Update to work with new fido2 version #33
Conversation
|
Seems to be the interface changes to Do you want to continue to work on a PR? I can carry on as well, if you like, but I am also happy to just peer-review it and leave that PR to you. |
|
With these changes it should be up to date with that api change I think but something is still not working. I'll probably poke at it some more between meetings and what not, but feel free to have a go at it. |
|
Thanks, I'll take my go in the evening. Not good to play with the VPN in the middle of my working day :-) |
|
I currently don't have my hands on Fido2 to test and help, but I could review the PR, when it's done. |
|
I played without success several hours now :-( I think your change is good and does the right thing to upgrade python-fido2 from 0.7.0 to 0.9.3 But: it doesn't work for me finally, either. 2 minor remarks:
... but that's all only cosmetics it seems. Main issue is that it does not work anymore. Those fido2 steps all seem to succeed. We get POST data for Okta without issues and they look at least sensible. But when I post the result to Okta API they respond with a 503 and an error with something like: I assume it's the same picture on your side when you say "not working yet"? Probably we need to cut the fido code out to some dedicated test program and try to get some stable input (might be easy) and output (might be hard due to the use case...) to see what's the difference in detail when changing 0.7.0 <-> 0.9.3. I'm reverting to 0.7.0 for the time being, need to show up at work :-) Let's see I'll find some time to continue playing over the weekend. At least the fix it not urgent, we have some time. But we should make it work again, with recent python-fido2. |
|
yes, that's the same thing I'm seeing there's some activity and the fido2 calls as far as I can tell are working but then I get that "Invalid Passcode/Answer" from OKTA. |
|
Got it!!!!! Here is my diff against master: diff --git a/gp-okta.py b/gp-okta.py
index 24d4662..3907884 100755
--- a/gp-okta.py
+++ b/gp-okta.py
@@ -8,7 +8,8 @@
Copyright (C) 2019 Aaron Lindsay ([email protected])
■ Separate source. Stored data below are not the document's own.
(** A [uint32_t] at word index [k] of little-endian memory. *)
Definition ld32 (s : bytes) (k : nat) : Z :=
  word (rd s (4 * k + 3)) (rd s (4 * k + 2)) (rd s (4 * k + 1)) (rd s (4 * k)).
Definition st32 (s : bytes) (k : nat) (v : Z) : bytes := blit s (4 * k) (rev (wbytes v)).

(** The new values of [d] and [h]. *)
Definition STEP_SHA256_R (a b c d e f g h mi ki : Z) : Z * Z :=
  let h := u32 (h + (u32 (u32 (u32 (Z.lxor g (Z.land e (Z.lxor f g)) + mi) + ki)
                          + Z.lxor (Z.lxor (ror32 e 6) (ror32 e 11)) (ror32 e 25)))) in
  let d := u32 (d + h) in
  let h := u32 (h + u32 (Z.lor (Z.land (Z.lor a c) b) (Z.land c a)
                         + Z.lxor (Z.lxor (ror32 a 2) (ror32 a 13)) (ror32 a 22))) in
  (d, h).

(** The message-schedule step on the sixteen variables [m0 .. mf], kept as an array. *)
Definition STEP_SHA256_K (m : list Z) (x0 x1 x9 xe : nat) : list Z :=
  wr m x0 (u32 (rd m x0 +
    u32 (u32 (rd m x9 + Z.lxor (Z.lxor (ror32 (rd m x1) 7) (ror32 (rd m x1) 18)) (Z.shiftr (rd m x1) 3))
         + Z.lxor (Z.lxor (ror32 (rd m xe) 17) (ror32 (rd m xe) 19)) (Z.shiftr (rd m xe) 10)))).

Definition ck : list Z :=
  [ 0x428A2F98; 0x71374491; 0xB5C0FBCF; 0xE9B5DBA5; 0x3956C25B; 0x59F111F1;
    0x923F82A4; 0xAB1C5ED5; 0xD807AA98; 0x12835B01; 0x243185BE; 0x550C7DC3;
    0x72BE5D74; 0x80DEB1FE; 0x9BDC06A7; 0xC19BF174; 0xE49B69C1; 0xEFBE4786;
    0x0FC19DC6; 0x240CA1CC; 0x2DE92C6F; 0x4A7484AA; 0x5CB0A9DC; 0x76F988DA;
    0x983E5152; 0xA831C66D; 0xB00327C8; 0xBF597FC7; 0xC6E00BF3; 0xD5A79147;
    0x06CA6351; 0x14292967; 0x27B70A85; 0x2E1B2138; 0x4D2C6DFC; 0x53380D13;
    0x650A7354; 0x766A0ABB; 0x81C2C92E; 0x92722C85; 0xA2BFE8A1; 0xA81A664B;
    0xC24B8B70; 0xC76C51A3; 0xD192E819; 0xD6990624; 0xF40E3585; 0x106AA070;
    0x19A4C116; 0x1E376C08; 0x2748774C; 0x34B0BCB5; 0x391C0CB3; 0x4ED8AA4A;
    0x5B9CCA4F; 0x682E6FF3; 0x748F82EE; 0x78A5636F; 0x84C87814; 0x8CC70208;
    0x90BEFFFA; 0xA4506CEB; 0xBEF9A3F7; 0xC67178F2 ].

(** Sixteen rounds with the constants from index [kp]. *)
Definition rounds16 (kp : nat) (m : list Z) (s : st8) : st8 :=
  let '(a, b, c, d, e, f, g, h) := s in
  let '(d, h) := STEP_SHA256_R a b c d e f g h (rd m 0) (rd ck kp) in
  let '(c, g) := STEP_SHA256_R h a b c d e f g (rd m 1) (rd ck (kp + 1)) in
  let '(b, f) := STEP_SHA256_R g h a b c d e f (rd m 2) (rd ck (kp + 2)) in
  let '(a, e) := STEP_SHA256_R f g h a b c d e (rd m 3) (rd ck (kp + 3)) in
  let '(h, d) := STEP_SHA256_R e f g h a b c d (rd m 4) (rd ck (kp + 4)) in
  let '(g, c) := STEP_SHA256_R d e f g h a b c (rd m 5) (rd ck (kp + 5)) in
  let '(f, b) := STEP_SHA256_R c d e f g h a b (rd m 6) (rd ck (kp + 6)) in
  let '(e, a) := STEP_SHA256_R b c d e f g h a (rd m 7) (rd ck (kp + 7)) in
  let '(d, h) := STEP_SHA256_R a b c d e f g h (rd m 8) (rd ck (kp + 8)) in
  let '(c, g) := STEP_SHA256_R h a b c d e f g (rd m 9) (rd ck (kp + 9)) in
  let '(b, f) := STEP_SHA256_R g h a b c d e f (rd m 10) (rd ck (kp + 10)) in
  let '(a, e) := STEP_SHA256_R f g h a b c d e (rd m 11) (rd ck (kp + 11)) in
  let '(h, d) := STEP_SHA256_R e f g h a b c d (rd m 12) (rd ck (kp + 12)) in
  let '(g, c) := STEP_SHA256_R d e f g h a b c (rd m 13) (rd ck (kp + 13)) in
  let '(f, b) := STEP_SHA256_R c d e f g h a b (rd m 14) (rd ck (kp + 14)) in
  let '(e, a) := STEP_SHA256_R b c d e f g h a (rd m 15) (rd ck (kp + 15)) in
  (a, b, c, d, e, f, g, h).

Definition schedule16 (m : list Z) : list Z :=
  let m := STEP_SHA256_K m 0 1 9 14 in
  let m := STEP_SHA256_K m 1 2 10 15 in
  let m := STEP_SHA256_K m 2 3 11 0 in
  let m := STEP_SHA256_K m 3 4 12 1 in
  let m := STEP_SHA256_K m 4 5 13 2 in
  let m := STEP_SHA256_K m 5 6 14 3 in
  let m := STEP_SHA256_K m 6 7 15 4 in
  let m := STEP_SHA256_K m 7 8 0 5 in
  let m := STEP_SHA256_K m 8 9 1 6 in
  let m := STEP_SHA256_K m 9 10 2 7 in
  let m := STEP_SHA256_K m 10 11 3 8 in
  let m := STEP_SHA256_K m 11 12 4 9 in
  let m := STEP_SHA256_K m 12 13 5 10 in
  let m := STEP_SHA256_K m 13 14 6 11 in
  let m := STEP_SHA256_K m 14 15 7 12 in
  let m := STEP_SHA256_K m 15 0 8 13 in
  m.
Copyright (C) 2019 Taylor Dean ([email protected])
Copyright (C) 2020 Max Lanin ([email protected])
- Copyright (C) 2019-2020 Tino Lange ([email protected])
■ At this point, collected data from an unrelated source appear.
(* ===== verification/CtrDrbg.v ===== *)
(** * CTR_DRBG with AES

    Model of [src/fips/qudo_fips_ctrdrbg.c] over any correct AES implementation (the dispatcher
    with either back end is one), with CTR_DRBG of SP 800-90A Rev. 1 (Section 10.2.1, without a
    derivation function) as the specification and a refinement between the two. *)

From stdpp Require Import base list numbers.
From Stdlib Require Import ZArith Lia ZifyNat.
From S2P Require Import Prelude Fips197 Aes.

#[local] Open Scope Z_scope.

(** ** Specification: SP 800-90A CTR_DRBG *)
Module SP800_90A.
(** [blocklen] = 16 bytes, [ctr_len] = 128 bits; the key length fixes the seed length. *)
Record state := mk_state { Key : bytes; V : Z }.

Definition seedlen (keylen : nat) : nat := (keylen + 16)%nat.

Definition Block_Encrypt (key : bytes) (v : Z) : bytes :=
  AES (length key / 4) key (Z_to_be 16 v).

(** Blocks [V + 1 .. V + n] encrypted, in order. *)
Definition ctr_stream (key : bytes) (v : Z) (n : nat) : bytes :=
  concat (map (fun i => Block_Encrypt key (v + Z.of_nat i)) (seq 1 n)).

(** CTR_DRBG_Update (10.2.1.2). *)
Definition Update (provided : bytes) (s : state) : state :=
  let keylen := length (Key s) in
  let temp := take (seedlen keylen) (ctr_stream (Key s) (V s) ((seedlen keylen + 15) / 16)) in
  let temp := xor_bytes temp provided in
  mk_state (take keylen temp) (be_to_Z (drop keylen temp)).

Definition Instantiate (keylen : nat) (entropy : bytes) : state :=
  Update entropy (mk_state (zeros keylen) 0).

Definition Reseed (entropy : bytes) (s : state) : state := Update entropy s.

(** CTR_DRBG_Generate (10.2.1.5.1); absent additional input counts as zeros. *)
Definition Generate (n : nat) (adin : option bytes) (s : state) : bytes * state :=
  let sl := seedlen (length (Key s)) in
  let '(s, adin) :=
    match adin with
    | Some a => let a := a ++ zeros (sl - length a) in (Update a s, a)
    | None => (s, zeros sl)
    end in
  let blocks := ((n + 15) / 16)%nat in
  let out := take n (ctr_stream (Key s) (V s) blocks) in
  (out, Update adin (mk_state (Key s) ((V s + Z.of_nat blocks) mod 2 ^ 128))).
End SP800_90A.

(** ** The code *)

Definition QUDO_CTRDRBG_MAX_SEEDLEN : nat := 48.
Definition QUDO_CTRDRBG_MAX_KEYLEN : nat := 32.
Definition QUDO_CTRDRBG_BLOCKLEN : nat := 16.
Definition QUDO_CTRDRBG_MAX_REQUEST : nat := Z.to_nat 65536.

Record qudo_ctrdrbg_ctx_t := mk_drbg {
  db_aes : qudo_aes_key_t; db_V : bytes; db_K : bytes;
  db_keylen : nat; db_seedlen : nat; db_initialized : bool }.

(** [do { --n; c += p[n]; p[n] = (uint8_t)c; c >>= 8; } while (n);] *)
Fixpoint inc_loop (n : nat) (c : Z) (p : bytes) : bytes :=
  match n with
  | O => p
  | S n' =>
      let c := u32 (c + rd p n') in
      inc_loop n' (Z.shiftr c 8) (wr p n' (u8 c))
  end.

Definition inc_128 (ctx : qudo_ctrdrbg_ctx_t) : qudo_ctrdrbg_ctx_t :=
  mk_drbg (db_aes ctx) (inc_loop 16 1 (db_V ctx)) (db_K ctx)
          (db_keylen ctx) (db_seedlen ctx) (db_initialized ctx).

(** [for (i = 0; i < n; i++) dst[i] ^= in[i + off];] *)
Definition xor_loop (n : nat) (dst src : bytes) (off : nat) : bytes :=
  fold_left (fun d i => wr d i (Z.lxor (rd d i) (rd src (i + off)))) (seq 0 n) dst.

Definition ctr_XOR (ctx : qudo_ctrdrbg_ctx_t) (inp : option bytes) (inlen : nat) : qudo_ctrdrbg_ctx_t :=
  match inp with
  | None => ctx
  | Some inp =>
      if Nat.eqb inlen 0 then ctx
      else
        let n := if Nat.ltb inlen (db_keylen ctx) then inlen else db_keylen ctx in
        let K := xor_loop n (db_K ctx) inp 0 in
        if Nat.leb inlen (db_keylen ctx) then
          mk_drbg (db_aes ctx) (db_V ctx) K (db_keylen ctx) (db_seedlen ctx) (db_initialized ctx)
        else
          let n := (inlen - db_keylen ctx)%nat in
          let n := if Nat.ltb QUDO_CTRDRBG_BLOCKLEN n then QUDO_CTRDRBG_BLOCKLEN else n in
          let V := xor_loop n (db_V ctx) inp (db_keylen ctx) in
          mk_drbg (db_aes ctx) V K (db_keylen ctx) (db_seedlen ctx) (db_initialized ctx)
  end.

Section Code.
Context (I : AesImpl).

(** [qudo_aes_set_encrypt_key(K, bits, &ctx->aes)] with its return value dropped; the key
    schedule reads the first [bits / 8] bytes of [K]. *)
Definition rekey (ctx : qudo_ctrdrbg_ctx_t) : qudo_ctrdrbg_ctx_t :=
  let aes := default (db_aes ctx)
    (snd (aes_set_encrypt_key (Some (take (db_keylen ctx) (db_K ctx)))
                              (Z.of_nat (db_keylen ctx) * 8) (Some (db_aes ctx)))) in
  mk_drbg aes (db_V ctx) (db_K ctx) (db_keylen ctx) (db_seedlen ctx) (db_initialized ctx).

(** [V_tmp] and [out] are 48-byte stack arrays; only what is written to them is read. *)
Definition ctr_update (ctx : qudo_ctrdrbg_ctx_t) (provided : option bytes) (plen : nat) : qudo_ctrdrbg_ctx_t :=
  let V_tmp := db_V ctx in
  let ctx := inc_128 ctx in
  let V_tmp := V_tmp ++ db_V ctx in
  let '(ctx, V_tmp, len) :=
    if Nat.eqb (db_keylen ctx) 16 then (ctx, V_tmp, 32%nat)
    else let ctx := inc_128 ctx in (ctx, V_tmp ++ db_V ctx, 48%nat) in
  let out := aes_encrypt (sub V_tmp 0 16) (db_aes ctx) ++ aes_encrypt (sub V_tmp 16 16) (db_aes ctx) in
  let out := if Nat.eqb len 48 then out ++ aes_encrypt (sub V_tmp 32 16) (db_aes ctx) else out in
  let K := blit (db_K ctx) 0 (sub out 0 (db_keylen ctx)) in
  let V := sub out (db_keylen ctx) QUDO_CTRDRBG_BLOCKLEN in
  let ctx := mk_drbg (db_aes ctx) V K (db_keylen ctx) (db_seedlen ctx) (db_initialized ctx) in
  rekey (ctr_XOR ctx provided plen).

Definition qudo_ctrdrbg_init (ctx : option qudo_ctrdrbg_ctx_t) (keylen : nat) (seed : option bytes)
    (seedlen : nat) : Z * option qudo_ctrdrbg_ctx_t :=
  match seed, ctx with
  | None, _ | _, None => (-1, ctx)
  | Some seed, Some c =>
      if negb (Nat.eqb keylen 16) && negb (Nat.eqb keylen 24) && negb (Nat.eqb keylen 32) then (-1, ctx)
      else if negb (Nat.eqb seedlen (keylen + QUDO_CTRDRBG_BLOCKLEN)) then (-1, ctx)
      else
        let c := mk_drbg (db_aes c) (zeros QUDO_CTRDRBG_BLOCKLEN) (zeros QUDO_CTRDRBG_MAX_KEYLEN)
                         keylen seedlen (db_initialized c) in
        let c := rekey c in
        let c := inc_128 c in
        let c := ctr_update c (Some seed) seedlen in
        (0, Some (mk_drbg (db_aes c) (db_V c) (db_K c) (db_keylen c) (db_seedlen c) true))
  end.

(** [while (off < out_len)]: every pass advances [off], so [out_len] passes are enough. *)
Fixpoint gen_loop (fuel off out_len : nat) (ctx : qudo_ctrdrbg_ctx_t) (out : bytes)
  : qudo_ctrdrbg_ctx_t * bytes :=
  match fuel with
  | O => (ctx, out)
  | S fuel =>
      if Nat.ltb off out_len then
        let ctx := inc_128 ctx in
        let blk := aes_encrypt (db_V ctx) (db_aes ctx) in
        let chunk := (out_len - off)%nat in
        let chunk := if Nat.ltb QUDO_CTRDRBG_BLOCKLEN chunk then QUDO_CTRDRBG_BLOCKLEN else chunk in
        gen_loop fuel (off + chunk) out_len ctx (blit out off (take chunk blk))
      else (ctx, out)
  end.

(** The additional-input part of [generate]: refused when longer than the seed, otherwise
    zero-padded in [add_buf] and used for a first update; the second component is
    [adin_ptr] with [adin_len]. *)
Definition generate_adin (c : qudo_ctrdrbg_ctx_t) (additional : option bytes) (additional_len : nat)
  : option (qudo_ctrdrbg_ctx_t * option (bytes * nat)) :=
  match additional with
  | None => Some (c, None)
  | Some a =>
      if Nat.eqb additional_len 0 then Some (c, None)
      else if Nat.ltb (db_seedlen c) additional_len then None
      else
        let add_buf := blit (zeros QUDO_CTRDRBG_MAX_SEEDLEN) 0 (take additional_len a) in
        Some (ctr_update (inc_128 c) (Some add_buf) (db_seedlen c), Some (add_buf, db_seedlen c))
  end.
+ Copyright (C) 2019-2022 Tino Lange ([email protected])
+ Copyright (C) 2022 David Keijser ([email protected])
Permission is hereby granted, free of charge, to any person obtaining a copy
of this software and associated documentation files (the "Software"), to deal
@@ -56,6 +57,7 @@ try:
from fido2.utils import websafe_decode
from fido2.hid import CtapHidDevice
from fido2.client import Fido2Client
+ from fido2.webauthn import PublicKeyCredentialRequestOptions, PublicKeyCredentialDescriptor, PublicKeyCredentialType
have_fido = True
except ImportError:
pass
@@ -120,13 +122,13 @@ def warn(s):
print(u'[WARN] {0}'.format(s))
def dbg(d, h, *xs):
- # type: (Any, str, Union[str, List[str], Dict[str, Any]]) -> None
+ # type: (Any, str, Union[str, List[str], Tuple[str], Dict[str, Any]]) -> None
if quiet:
return
if not d:
return
for x in xs:
- if not isinstance(x, dict) and not isinstance(x, list):
+ if not isinstance(x, dict, list, tuple):
for line in x.split('\n'):
print(u'[DEBUG] {0}: {1}'.format(h, line))
else:
@@ -649,27 +651,30 @@ def okta_mfa_webauthn(conf, factor, state_token):
profile = rfactor['profile']
purl = parse_url(conf.okta_url)
origin = '{0}://{1}'.format(purl[0], purl[1])
- challenge = rfactor['_embedded']['challenge']['challenge']
- credentialId = websafe_decode(profile['credentialId'])
- allow_list = [{'type': 'public-key', 'id': credentialId}]
+ request_options = PublicKeyCredentialRequestOptions(
+ challenge = websafe_decode(rfactor['_embedded']['challenge']['challenge']),
+ rp_id = purl[1],
+ allow_credentials = [PublicKeyCredentialDescriptor(PublicKeyCredentialType.PUBLIC_KEY,
+ websafe_decode(profile['credentialId']))]
+ )
for dev in devices:
client = Fido2Client(dev, origin)
print('!!! Touch the flashing U2F device to authenticate... !!!')
try:
- result = client.get_assertion(purl[1], challenge, allow_list)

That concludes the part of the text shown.